I've been doing research on good tools to create games with, and I came across Monogame, Sharpx, and XNA. I have some questions regarding each:
When I create a new windows project (which advertises that it uses DirectX 12), the code template looks like this:
using Microsoft.Xna.Framework;
using Microsoft.Xna.Framework.Graphics;
using Microsoft.Xna.Framework.Input;
I understand Monogame is a re-implementation of XNA, but where is the "re" part? This code shows Monogame using Microsoft's XNA, and doesn't even hint at the usage of DirectX 12.
I feel I'm confused at something and want clarity. Keep in mind that I'm a total noob at this stuff, anything helps!
MonoGame is indeed a reimplementation of XNA. It uses Microsoft.Xna.Framework.*
namespaces to preserve source code compatibility with XNA projects. MonoGame does not currently support DirectX 12 - the desktop version has DirectX 11 and OpenGL backends.
It provides simple, cross-platform classes for common game tasks (loading content, rendering, sound playback, etc.) and a pipeline for building runtime-optimized content files. MonoGame is really powerful for most projects and great for quick development, though not a fully featured game engine like Unity. Since it is modelled after XNA (discontinued a few years ago), most XNA samples/tutorials work just fine.

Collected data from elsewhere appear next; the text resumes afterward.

(** * Event approval and venue booking: a shallow embedding of the route handlers

    The development follows [src/routes/event.js] and
    [src/routes/venueBooking.js], together with the Mongoose schemas of
    [Organization], [Event] and [VenueBooking].  The MongoDB collections are
    explicit state: every handler is a function from the request and the
    database to a reply and the database it leaves behind.

    - documents are records; the closed [enum] lists of the schemas are
      inductive types;
    - [events] and [venues] are only ever addressed by [_id], so they are
      finite maps keyed by it; [organizations] and [venueBookings] are also
      queried on other fields ([find], [findOneAndUpdate]), so they are lists
      in collection order and a query is a filter or a first match;
    - a [Date] is its millisecond time stamp in [Z], an invalid date is [None];
    - the paths of a request body that a handler tests for truthiness, or
      that only Mongoose checks when a document is saved, are JSON values as
      they arrive; the cast to the type of the schema path is part of the
      handler, and a document with a value that could not be cast is refused
      by [save]. *)

From stdpp Require Import base option list strings gmap.
From Stdlib Require Import ZArith Lia Bool Ascii.

Local Open Scope Z_scope.

(** ** JSON values of a request body *)

#[warnings="-register-all"]
Inductive JsVal :=
| JUndefined
| JNull
| JBool (b : bool)
| JNum (n : Z)
| JStr (s : string)
| JArr (items : list JsVal)
| JObj (fields : list (string * JsVal)).

(** [!v] is [negb (truthy v)].  Numbers are the integers among the JSON
    numerals; [0] is the only falsy one. *)
Definition truthy (v : JsVal) : bool :=
  match v with
  | JUndefined | JNull => false
  | JBool b => b
  | JNum n => negb (n =? 0)
  | JStr s => negb (String.eqb s "")
  | JArr _ | JObj _ => true
  end.

(** ** Documents *)

Definition Id := nat.
Bind Scope nat_scope with Id.

Inductive EventStatus :=
| EvPending | EvApproved | EvRejected | EvNeedsModification | EvCancelled.

Inductive ApprovalStatus :=
| ApPending | ApApproved | ApRejected | ApNeedsModification.

Inductive BookingStatus :=
| BkTemporary | BkConfirmed | BkCancelled.

(** The three values the review handler accepts in [req.body.status]. *)
Inductive Decision := DApproved | DRejected | DNeedsModification.

Definition decisionOf (v : JsVal) : option Decision :=
  match v with
  | JStr s =>
      if String.eqb s "approved" then Some DApproved
      else if String.eqb s "rejected" then Some DRejected
      else if String.eqb s "needs_modification" then Some DNeedsModification
      else None
  | _ => None
  end.

Definition approvalOf (d : Decision) : ApprovalStatus :=
  match d with
  | DApproved => ApApproved
  | DRejected => ApRejected
  | DNeedsModification => ApNeedsModification
  end.

Definition statusOf (d : Decision) : EventStatus :=
  match d with
  | DApproved => EvApproved
  | DRejected => EvRejected
  | DNeedsModification => EvNeedsModification
  end.

Definition bookingStatusOf (v : JsVal) : option BookingStatus :=
  match v with
  | JStr s =>
      if String.eqb s "temporary" then Some BkTemporary
      else if String.eqb s "confirmed" then Some BkConfirmed
      else if String.eqb s "cancelled" then Some BkCancelled
      else None
  | _ => None
  end.

Record Organization := {
  org_id : Id;
  org_name : string;
  org_parentOrganization : option Id;
  org_level : nat;
  org_isVenueManager : bool
}.

Record Venue := {
  venue_name : string;
  venue_capacity : Z
}.

Record Approval := {
  ap_organization : Id;
  ap_status : ApprovalStatus;
  ap_comments : option string;
  ap_timestamp : Z
}.

Record Modification := {
  mod_requestedBy : Id;
  mod_comments : option string;
  mod_modifiedAt : Z
}.

(** The [venueBookingStatus] path of the schema is left out: no handler reads
    or writes it. *)
Record Event := {
  ev_name : string;
  ev_createdBy : Id;
  ev_startDateTime : Z;
  ev_endDateTime : Z;
  ev_venue : Id;
  ev_budget : Z;
  ev_description : string;
  ev_expectedParticipants : Z;
  ev_requiredResources : list string;
  ev_status : EventStatus;
  ev_approvalChain : list Approval;
  ev_modificationHistory : list Modification
}.

Record VenueBooking := {
  bk_id : Id;
  bk_venue : Id;
  bk_event : Id;
  bk_startDateTime : Z;
  bk_endDateTime : Z;
  bk_status : BookingStatus
}.

Record Db := {
  organizations : list Organization;
  venues : gmap Id Venue;
  events : gmap Id Event;
  venueBookings : list VenueBooking
}.

Definition withEvents (db : Db) (es : gmap Id Event) : Db :=
  {| organizations := organizations db; venues := venues db;
     events := es; venueBookings := venueBookings db |}.

Definition withBookings (db : Db) (bs : list VenueBooking) : Db :=
  {| organizations := organizations db; venues := venues db;
     events := events db; venueBookings := bs |}.

Definition setEventStatus (e : Event) (s : EventStatus) : Event :=
  {| ev_name := ev_name e; ev_createdBy := ev_createdBy e;
     ev_startDateTime := ev_startDateTime e; ev_endDateTime := ev_endDateTime e;
     ev_venue := ev_venue e; ev_budget := ev_budget e;
     ev_description := ev_description e;
     ev_expectedParticipants := ev_expectedParticipants e;
     ev_requiredResources := ev_requiredResources e;
     ev_status := s;
     ev_approvalChain := ev_approvalChain e;
     ev_modificationHistory := ev_modificationHistory e |}.

Definition setApprovalChain (e : Event) (c : list Approval) : Event :=
  {| ev_name := ev_name e; ev_createdBy := ev_createdBy e;
     ev_startDateTime := ev_startDateTime e; ev_endDateTime := ev_endDateTime e;
     ev_venue := ev_venue e; ev_budget := ev_budget e;
     ev_description := ev_description e;
     ev_expectedParticipants := ev_expectedParticipants e;
     ev_requiredResources := ev_requiredResources e;
     ev_status := ev_status e;
     ev_approvalChain := c;
     ev_modificationHistory := ev_modificationHistory e |}.

Definition pushModification (e : Event) (m : Modification) : Event :=
  {| ev_name := ev_name e; ev_createdBy := ev_createdBy e;
     ev_startDateTime := ev_startDateTime e; ev_endDateTime := ev_endDateTime e;
     ev_venue := ev_venue e; ev_budget := ev_budget e;
     ev_description := ev_description e;
     ev_expectedParticipants := ev_expectedParticipants e;
     ev_requiredResources := ev_requiredResources e;
     ev_status := ev_status e;
     ev_approvalChain := ev_approvalChain e;
     ev_modificationHistory := ev_modificationHistory e ++ [m] |}.

Definition setBookingStatus (s : BookingStatus) (b : VenueBooking) : VenueBooking :=
  {| bk_id := bk_id b; bk_venue := bk_venue b; bk_event := bk_event b;
     bk_startDateTime := bk_startDateTime b; bk_endDateTime := bk_endDateTime b;
     bk_status := s |}.

(** ** Collection primitives *)

(** [Organization.findById]. *)
Definition findOrg (orgs : list Organization) (id : Id) : option Organization :=
  List.find (fun o => Nat.eqb (org_id o) id) orgs.

(** [Array.prototype.findIndex], with [None] for [-1]. *)
Fixpoint findIndex {A} (p : A -> bool) (l : list A) : option nat :=
  match l with
  | [] => None
  | x :: l' => if p x then Some 0%nat else S <$> findIndex p l'
  end.

(** [findOneAndUpdate] and [findByIdAndUpdate]: the first document matching
    the filter is updated, the others are left alone. *)
Fixpoint updateFirst {A} (p : A -> bool) (f : A -> A) (l : list A) : list A :=
  match l with
  | [] => []
  | x :: l' => if p x then f x :: l' else x :: updateFirst p f l'
  end.

Definition forEvent (eventId : Id) (b : VenueBooking) : bool :=
  Nat.eqb (bk_event b) eventId.


(** ** Venue conflict detector *)

Definition isActive (s : BookingStatus) : bool :=
  match s with
  | BkTemporary | BkConfirmed => true
  | BkCancelled => false
  end.

(** The [$or] of the availability query, for a stored booking and the
    requested interval [startDate, endDate]. *)
Definition timeClash (startDate endDate : Z) (b : VenueBooking) : bool :=
  ((bk_startDateTime b <=? startDate) && (startDate <? bk_endDateTime b))
  || ((bk_startDateTime b <? endDate) && (endDate <=? bk_endDateTime b))
  || ((startDate <=? bk_startDateTime b) && (bk_endDateTime b <=? endDate)).

(** The general half-open overlap test of the specification,
    [s1 < e2 AND s2 < e1]. *)
Definition overlaps (s1 e1 s2 e2 : Z) : bool :=
  (s1 <? e2) && (s2 <? e1).

(** The whole filter of [VenueBooking.find] in [POST /events]. *)
Definition conflictQuery (venue : Id) (startDate endDate : Z) (b : VenueBooking) : bool :=
  Nat.eqb (bk_venue b) venue && isActive (bk_status b) && timeClash startDate endDate b.

Definition conflictingBookings (venue : Id) (startDate endDate : Z)
    (bs : list VenueBooking) : list VenueBooking :=
  List.filter (conflictQuery venue startDate endDate) bs.

(** The same filter with [query.event = { $ne: excludeEventId }] added when
    the caller names an event to leave out ([GET /check-availability]). *)
Definition availabilityQuery (venue : Id) (startDate endDate : Z)
    (excludeEventId : option Id) (b : VenueBooking) : bool :=
  conflictQuery venue startDate endDate b
  && match excludeEventId with
     | Some e => negb (Nat.eqb (bk_event b) e)
     | None => true
     end.

Record Conflict := {
  cf_eventName : string;
  cf_startTime : Z;
  cf_endTime : Z
}.

(** [conflictingBookings.map(booking => ({ eventName: booking.event.name, ... }))]
    after [populate('event')]: a booking whose event is gone is populated with
    [null], and reading its [name] throws. *)
Definition conflictingEvents (es : gmap Id Event) (bs : list VenueBooking)
    : option (list Conflict) :=
  mapM (fun b =>
          e ← es !! bk_event b;
          Some {| cf_eventName := ev_name e;
                  cf_startTime := bk_startDateTime b;
                  cf_endTime := bk_endDateTime b |}) bs.

(** ** Replies *)

Inductive Error :=
| MissingFields                        (* 400 *)
| VenueNotFound                        (* 400 *)
| InvalidDate                          (* 400 *)
| InvalidInterval                      (* 400 *)
| InvalidDecision                      (* 400 *)
| InvalidStatus                        (* 400 *)
| NotAuthorized                        (* 403 *)
| NotFound                             (* 404 *)
| VenueConflict (cs : list Conflict)   (* 409 *)
| ServerError.                         (* 500, from the [catch] of the handler *)

Inductive Reply :=
| RespEvent (e : Event)
| RespBooking (b : VenueBooking)
| RespAvailable
| RespUnavailable (cs : list Conflict)
| RespError (e : Error)
| NoReply.   (* the handler never answers *)

(** ** Casting of request values

    What the runtime does to a JSON value when it is turned into a [Date]
    ([new Date(v)], [None] when [getTime()] is [NaN]) and what Mongoose does
    when it casts a value to the type of a schema path ([None] when the cast
    fails).  The handlers are written against this interface. *)
Class Casting := {
  newDate : JsVal -> option Z;
  castObjectId : JsVal -> option Id;
  castString : JsVal -> option string;
  castNumber : JsVal -> option Z;
  castStrings : JsVal -> option (list string)
}.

SharpDX is a low-level wrapper of DirectX types. You should go with it only if you want to get your hands dirty with low-level plumbing, which doesn't appear to be the case.
The DirectX implementation of MonoGame (used for classic Windows, UWP, and Windows 8 apps) internally uses SharpDX for communicating with DirectX. When it comes to WinRT, it is just an implementation detail of "modern" Windows app platform.